By 8AM Kayla and I had packed a small bag of stuff to bring to Monteverde with us and left the rest of our stuff packed safely in our car. We then climbed into the shuttle van and made our way towards the boat launch.  It took us just under an hour to cross Lake Arenal, but the boat trip was very mellow and we saw great views of the Arenal Volcano.

Volcano from the boat


When we finally crossed the lake, we were surprised to find out that we had another hour and a half of driving ahead of us. Obviously, we didn't do our research. Upon arriving to the town, we were dropped off at the sunset hotel.

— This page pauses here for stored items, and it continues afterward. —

Definition zeros64 : string := foldr String.append "" (replicate 64 "0").
#[local] Instance bundle_agent : AgentLibraries :=
  {| decode_compose_config _ := Err "json"; decode_containers _ := Err "json"; decode_strings _ := Err "json";
     decode_backup_config _ := Err "json"; decode_restore_config _ := Err "json"; decode_prune_target _ := Err "json";
     decode_rustic_params _ := Err "json"; decode_docker_params _ := Err "json"; find_snapshot _ := None;
     sha256_hex text := take_bytes 64 (bits (encode text) +:+ zeros64);
     read_archive chunks := match decode (of_bits (foldr String.append "" chunks)) with
                            | Some headers => (headers, Ok ())
                            | None => ([], Err "tar")
                            end |}.
Lemma sha256_length text : String.length (sha256_hex text) = 64.
Proof. change (String.length (take_bytes 64 (bits (encode text) +:+ zeros64)) = 64). rewrite length_take_bytes, length_app_bytes. change (String.length zeros64) with 64. lia. Qed.
#[local] Instance bundle_libraries : BundleLibraries.
Proof.
  refine {| tar_accepts _ := true; archive_chunks stream := [bits (encode stream.1)];
            marshal_backup_config c := bits (encode (itm_Name <$> rcf_Items c));
            marshal_restore_config c := bits (encode (rit_ArtifactRef <$> ref_Items c)) |}; [|done].
  intros entries _. cbn. by rewrite GoStrings.app_nil_r, of_bits_bits, decode_encode.
Defined.

(** The archive git makes of the service, and the stream of its bundle. *)
Definition web_archive : (list TarHeader * result string ()) * result string () :=
  ([MkTarHeader "pax_global_header" 103 438 (Ok "52 comment=rev1"); MkTarHeader "web/" 53 509 (Ok "");
    MkTarHeader "web/.env.enc" 48 436 (Ok "ciphertext"); MkTarHeader "web/composia-meta.yaml" 48 436 (Ok "web")], Ok (), Ok ()).
Definition web_extras : gmap string string := {["web/.env" := "TOKEN=1"]}.
Definition web_stream : list TarHeader * result string () := service_tar web_archive web_extras.
Definition web_entries : list TarHeader := web_stream.1.
Definition web_files : list ServiceManifestFile :=
  match manifest_of "web" web_stream with Ok files => files | Err _ => [] end.
Example web_bundle : tar_Name <$> web_entries = ["pax_global_header"; "web/"; "web/composia-meta.yaml"; "web/.env"].
Proof. by vm_compute. Qed.

Definition web_agent : AgentConfig := agent_cfg.
Definition web_messages : list BundleMessage :=
  [MkBundleMessage "web" "web" (foldr String.append "" (archive_chunks web_stream))].
(** The agent has an older version of the service, and the mask 0027. *)
Definition web_run : HostRun := {|
  hr_fails _ := false; hr_random n := pretty n; hr_umask := 23; hr_runtime := None;
  hr_answer r := match r in Request return result ConnectError (response r) with
                 | GetServiceBundleRequest _ _ _ => Ok (web_messages, Ok ())
                 | _ => Err (NewError CodeUnavailable "offline")
                 end |}.
Definition web_host : Host :=
  {[ ["state"] := HostDir; ["repo"] := HostDir; ["repo"; "web"] := HostDir;
     ["repo"; "web"; "old.yaml"] := HostFile 420 "old" ]}.
Definition web_installed : option (result ConnectError bundleResult * (nat * Host)) :=
  run web_run (downloadServiceBundle web_agent "t1" "web") (0, web_host).
Definition web_after : Host := match web_installed with Some (_, (_, h)) => h | None => ∅ end.
Definition web_result : bundleResult := MkBundleResult "web" "web" "/repo/web".
Lemma web_installs : run web_run (downloadServiceBundle web_agent "t1" "web") (0, web_host) = Some (Ok web_result, (28, web_after)).
Proof. vm_cast_no_check (eq_refl web_installed). Qed.
Lemma web_names : Forall below_root (file_names web_archive.1.1).
Proof.
  change (file_names web_archive.1.1) with ["web/.env.enc"; "web/composia-meta.yaml"].
  apply Forall_cons. split; [exists ["web"; ".env.enc"]|apply Forall_singleton; exists ["web"; "composia-meta.yaml"]];
    (split_and!; [done|by_decision|done]).
Qed.
Lemma installed_bundle_passes_check_witness :
  root_of web_after ["repo"; "web"] "old.yaml" = Err NotExist ∧
  verify_root (root_of web_after ["repo"; "web"]) web_files = Ok ().
Proof.
  split; [by vm_compute|].
  refine (proj2 (installed_bundle_passes_check web_run web_archive web_extras [("web/.env", "TOKEN=1")] web_entries web_files
           web_agent "t1" "web" ["repo"] "web" ["web"] web_messages (0, web_host) web_result (28, web_after)
           sha256_length eq_refl web_names _ eq_refl eq_refl eq_refl _ _ _ _ _ _ _ _ eq_refl (λ _, eq_refl) eq_refl eq_refl
           web_installs)).
  - by_decision.
  - by_decision.
  - intros ? ? _ _ _. by_decision.
  - by_decision.
  - by_decision.
  - done.
  - intros random. split; intros Heq; by injection Heq.
  - done.
  - intros name [k Hk]. by injection Hk.
Defined.

(** ** A controller that sends it *)
#[local] Instance web_dns_state : DnsState := tunnel_state.
#[local] Instance web_git_state : GitState := tunnel_git_state.
#[local] Instance web_environment : Environment := tunnel_environment.
#[local] Instance web_git : GitCommand.
Proof.
  refine {| run_git _ _ args fs g := (fs, g,
              Ok (if decide (head args = Some "ls-tree") then
                    if decide (last args = Some "rev1:") then "backup/composia-meta.yaml" +:+ String newline "" +:+ "web/composia-meta.yaml"
                    else ".env.enc" +:+ String newline "" +:+ MetaFileName
                  else if decide (last args = Some "rev1:web/.env.enc") then "TOKEN=1"
                  else if decide (last args = Some "rev1:web/composia-meta.yaml") then "web"
                  else if decide (last args = Some "rev1:backup/composia-meta.yaml") then "backup"
                  else "rev1"));
            gitRemoteConfig _ _ _ := [] |}.
  done.
Defined.
#[local] Instance web_git_archive : GitArchive := λ _ _ _, web_archive.
#[local] Instance web_disk : Disk := disk_example.
#[local] Instance web_decoder : MetaDecoder := λ content, Ok (
  if decide (content = "web")
  then MkMeta "web" "" [] None ["n1"] None None None
         (Some [MkDataProtectItem "files" (Some (MkDataActionConfig "files.copy" "" "" ["./data"]))
                  (Some (MkDataActionConfig "files.copy" "" "" ["./data"]));
                MkDataProtectItem "cache" (Some (MkDataActionConfig "files.copy" "" "" ["./cache"])) None])
         (Some [MkBackupItem "files" "rustic" None ""]) None None
  else MkMeta "backup" "" [] None ["n1"]
         (Some (MkInfraConfig None (Some (MkInfraRusticConfig "rustic" "" "" [])) false)) None None None None None None).
#[local] Instance web_cron : Cron := cron_example.
#[local] Instance web_libraries : Libraries := libraries_example.
#[local] Instance web_secrets : Secrets := {| Encrypt text _ := Ok text; Decrypt text _ := Ok text |}.
Definition web_controller : ControllerConfig :=
  MkControllerConfig ":8080" "/repo" "/state" "/log" None None None None [] None None None (Some ("age", "identity.txt")) None.
(** A task of node n1 that is accepted. *)
Definition web_world (taskType : string) (params : serviceTaskParams) : World :=
  let db1 := after (CreateTask "u1" (sec 1000) (MkRecord "t1" taskType SourceWeb "admin" "web" "n1" "" (marshal_params params) "/log" "rev1"
                     "" "" (sec 1001) None None "" "" "" None None None "") ex0) ex0 in
  let db2 := after (ClaimNextPendingTaskForNode "n1" (sec 1010) (sec 1040) "e1" db1) db1 in
  let db3 := after' (AcknowledgeTaskExecution "t1" "e1" (sec 1020) (sec 1080) db2) db2 in
  MkWorld db3 None empty_images (MkRepoTree ∅ ()) ((∅, ∅) : dns_state) [] 0.

Definition web_deploy : World := web_world TypeDeploy (params_of_dir "web").
Definition web_sent : World * result ConnectError (list BundleMessage * result ConnectError ()) :=
  GetServiceBundle web_controller {["n1"]} (Some "n1") "t1" "e1" "" web_deploy.
Lemma web_sent_Ok : web_sent.2 = Ok (web_messages, Ok ()).
Proof. vm_cast_no_check (eq_refl web_sent.2). Qed.

Definition web_rendered : World * result ConnectError (option (gmap string string)) :=
  renderServiceSecrets web_controller "rev1" "web" [".env.enc"] web_deploy.
Lemma bundle_replaces_secrets_witness :
  ∃ p, normalizeBundleExtraPath "web/.env" = Ok p ∧
    (∃ text, ∀ header, header ∈ web_entries ∧ tar_Name header = p ↔ header = MkTarHeader p TypeReg 384 (Ok text)) ∧
    (∀ header, header ∈ web_entries → regular header → IsEncryptedFilePath (tar_Name header) = true →
       p = RuntimeFilePath (tar_Name header) → header ∈ extra_entries web_extras).
Proof.
  assert (Hr : renderServiceSecrets web_controller "rev1" "web" [".env.enc"] web_deploy = (web_rendered.1, Ok (Some web_extras))).
  { vm_cast_no_check (eq_refl web_rendered). }
  destruct (bundle_replaces_secrets web_controller ("age", "identity.txt") "rev1" "web" [".env.enc"] web_deploy web_rendered.1 web_extras
    (map_to_list web_extras) web_extras web_archive web_entries) with (f := ".env.enc")
    as (p & Hp & (g & text & _ & _ & _ & Hh) & Hs); [done|exact Hr|done|by vm_compute|by vm_compute|by left|].
  exists p. split; [exact Hp|]. split; [by exists text|exact Hs].
Defined.

Definition web_backup : World := web_world TypeBackup (params_data "web" ["files"]).
Definition web_runtime : World * result ConnectError ServiceTaskRuntime :=
  GetServiceTaskRuntime web_controller {["n1"]} (Some "n1") "t1" "e1" web_backup.
Lemma web_runtime_Ok : web_runtime.2 = Ok (MkServiceTaskRuntime "rev1" "web" (bits (encode ["files"]))).
Proof. vm_cast_no_check (eq_refl web_runtime.2). Qed.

A quick glimpse of Nicoya peninsula from the shuttle.
We set up camp and headed straight to downtown. Kayla and I ended up spending the afternoon wandering through shops and making plans of our day. We decided to go to the serpentarium at sunset because Kayla's goal of the trip was to see a fer- de- lance snake. While there, we saw both an adult  and a baby fer- de- lance and I even held a dead one. I was amazed to learn that this snake gives live birth to an average of 25 snakes. We also saw a variety of pit vipers, coral snakes and some venomous snakes. We learned a lot about the local snake species and I now know they are scarier than I thought.
Fer- de- lance

Coral Snake

Box turtle

Holding a large fer- de- lance

Brown basilisk lizard

Eye-lash viper



We rounded our trip out by going on a tour. During the tour, we were lucky enough to see a kinkajous (which looks like a lemur), cool spiders, a sleeping rainbow toucan and 2 pit vipers. The tour was one of my highlights of the whole trip. Our guide was so knowledgeable, I could have gone on multiple more tours and not gotten bored. I have a new found passion for the Costa Rican rain forest.




Green pit viper

Another pit viper

We got back to the hotel just before midnight and we once again were going to need to be up early because we have a early boat trip back.